Tuttavia la Cina non ha annunciato tutti i dettagli e le condizioni di molti dei suoi prestiti sono oscure. “I termini di questi prestiti sono molto opachi e ci vorrà molto tempo per la ristrutturazione”, afferma William Jackson, il principale economista dei mercati emergenti della società di ricerca Capital Economics. “C’è poco potere di negoziazione tra i paesi africani. La Cina è nella posizione più forte”. 

La Cina ha utilizzato questa rete mondiale per fare la sua lunga marcia attraverso le istituzioni delle Nazioni Unite, resa possibile dalla marcia più corta degli Stati Uniti negli stessi forum. Un avvertimento precoce per l’Occidente è arrivato nel 2017 quando il candidato britannico a dirigere l’Organizzazione mondiale della sanità è stato schiacciato dal candidato etiope sostenuto dalla Cina, il dottor Tedros Adhanom Ghebreyesus.

La Cina stessa ora dirige quattro delle 15 agenzie specializzate delle Nazioni Unite. Prima delle elezioni per il direttore generale dell’Organizzazione per l’alimentazione e l’agricoltura (FAO) nel 2019, la Cina ha cancellato 78 milioni di dollari di debito dovuti dal governo camerunese, il cui candidato nominato per coincidenza ha ritirato successivamente la sua offerta.

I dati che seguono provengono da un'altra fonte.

(** Offsets as sums of widths. *)
Ltac offsets :=
  unfold NUM_BLAKE3_COLS, B3_OUTPUTS_OFFSET, B3_FINAL_HELPERS_OFFSET, B3_FULL_ROUND_WIDTH,
    B3_STATE_WIDTH, B3_FULL_ROUNDS_OFFSET, B3_INITIAL_ROW2_OFFSET, B3_INITIAL_ROW0_OFFSET,
    B3_FLAGS_OFFSET, B3_BLOCK_LEN_OFFSET, B3_COUNTER_HI_OFFSET, B3_COUNTER_LOW_OFFSET,
    B3_CHAINING_VALUES_OFFSET, B3_INPUTS_OFFSET, BITS_PER_WORD in *; lia.

Lemma write_bits_spec row off v :
  (off + 32 <= length row)%nat →
  frame off (off + 32) row (write_bits row off v) ∧ slice off 32 (write_bits row off v) = bits_le v.
Proof.
  intros H. split; [apply frame_write_bits; lia|]. by apply (slice_write_same _ _ (bits_le v)).
Qed.

(** Names the row after the innermost write, with its frame, its contents
    and its length. *)
Ltac write_step :=
  match goal with
  | H : length ?r = NUM_BLAKE3_COLS |- context [write_bits ?r ?o ?v] =>
      let F := fresh "F" in let S := fresh "S" in let L := fresh "L" in let r' := fresh "r" in
      destruct (write_bits_spec r o v) as [F S]; [rewrite H; offsets|];
      assert (L : length (write_bits r o v) = NUM_BLAKE3_COLS)
        by (rewrite (frame_length _ _ _ _ F); exact H);
      set (r' := write_bits r o v) in *; clearbody r'
  | H : length ?r = NUM_BLAKE3_COLS |- context [write_each (λ row i w, write_bits row (?o + i * _)%nat w) ?r 0 ?ws] =>
      let F := fresh "F" in let S := fresh "S" in let L := fresh "L" in let r' := fresh "r" in
      let W := fresh "W" in
      assert (W : (o + (0 + length ws) * 32 <= length r)%nat)
        by (rewrite H; repeat match goal with E : length ws = _ |- _ => rewrite E end; offsets);
      destruct (write_each_bits o r 0 ws W) as [F S];
      set (r' := write_each _ r 0 ws) in *;
      assert (L : length r' = NUM_BLAKE3_COLS) by (rewrite (frame_length _ _ _ _ F); exact H);
      clearbody r'; clear W
  end.

(** Reads a slice in the row of an earlier write. *)
Ltac unframe :=
  repeat match goal with
  | F : frame _ _ ?r ?r' |- slice ?o ?n ?r' = _ => rewrite (proj2 F o n) by offsets
  end.

Lemma write_inputs_spec row c :
  length row = NUM_BLAKE3_COLS → length (block_words c) = 16%nat → length (cv_words c) = 8%nat →
  let row' := write_inputs row c in
  frame 0 B3_INITIAL_ROW0_OFFSET row row' ∧
  slice B3_INPUTS_OFFSET (16 * 32) row' = bits_of_words (block_words c) ∧
  slice B3_CHAINING_VALUES_OFFSET (8 * 32) row' = bits_of_words (cv_words c) ∧
  slice B3_COUNTER_LOW_OFFSET 32 row' = bits_le (counter c mod 2 ^ 32) ∧
  slice B3_COUNTER_HI_OFFSET 32 row' = bits_le (Z.shiftr (counter c) 32 mod 2 ^ 32) ∧
  slice B3_BLOCK_LEN_OFFSET 32 row' = bits_le (block_len c) ∧
  slice B3_FLAGS_OFFSET 32 row' = bits_le (flags c).
Proof.
  intros Hl Hbw Hcv. unfold write_inputs. cbv zeta.
  repeat write_step. rewrite Hbw, Hcv, ?Nat.add_0_l, ?Nat.mul_0_l, ?Nat.add_0_r in *.
  split; [|repeat split; by unframe].
  repeat match goal with
  | F : frame _ _ ?r ?r' |- frame _ _ _ ?r' =>
      eapply frame_trans; [|eapply frame_weaken; [| |exact F]; offsets]; clear F
  end. apply frame_refl.
Qed.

La Cina ha battuto il candidato francese, prendendo 108 dei 191 voti totali. Dopo anni di contrazione del wallflower, la Cina è diventata anche attiva nel Consiglio dei diritti umani delle Nazioni Unite, sponsorizzando le mozioni e nel luglio 2019 schiacciando le critiche occidentali sul trattamento della Cina da parte di 1 milione di musulmani.

Proprio come la Cina ha corteggiato i suoi alleati, Trump ha insultato il suo. Mira Rapp-Hooper, nel suo nuovo libro Shields of the Republic, documenta sia il modo in cui Trump ha glorificato la distruzione delle alleanze, sia il prezzo che gli Stati Uniti stanno pagando: “Trump non ha bisogno legalmente di recidere le alleanze dei trattati – trattandole come racchette di protezione per le quali le parti protette non possono mai pagare abbastanza”.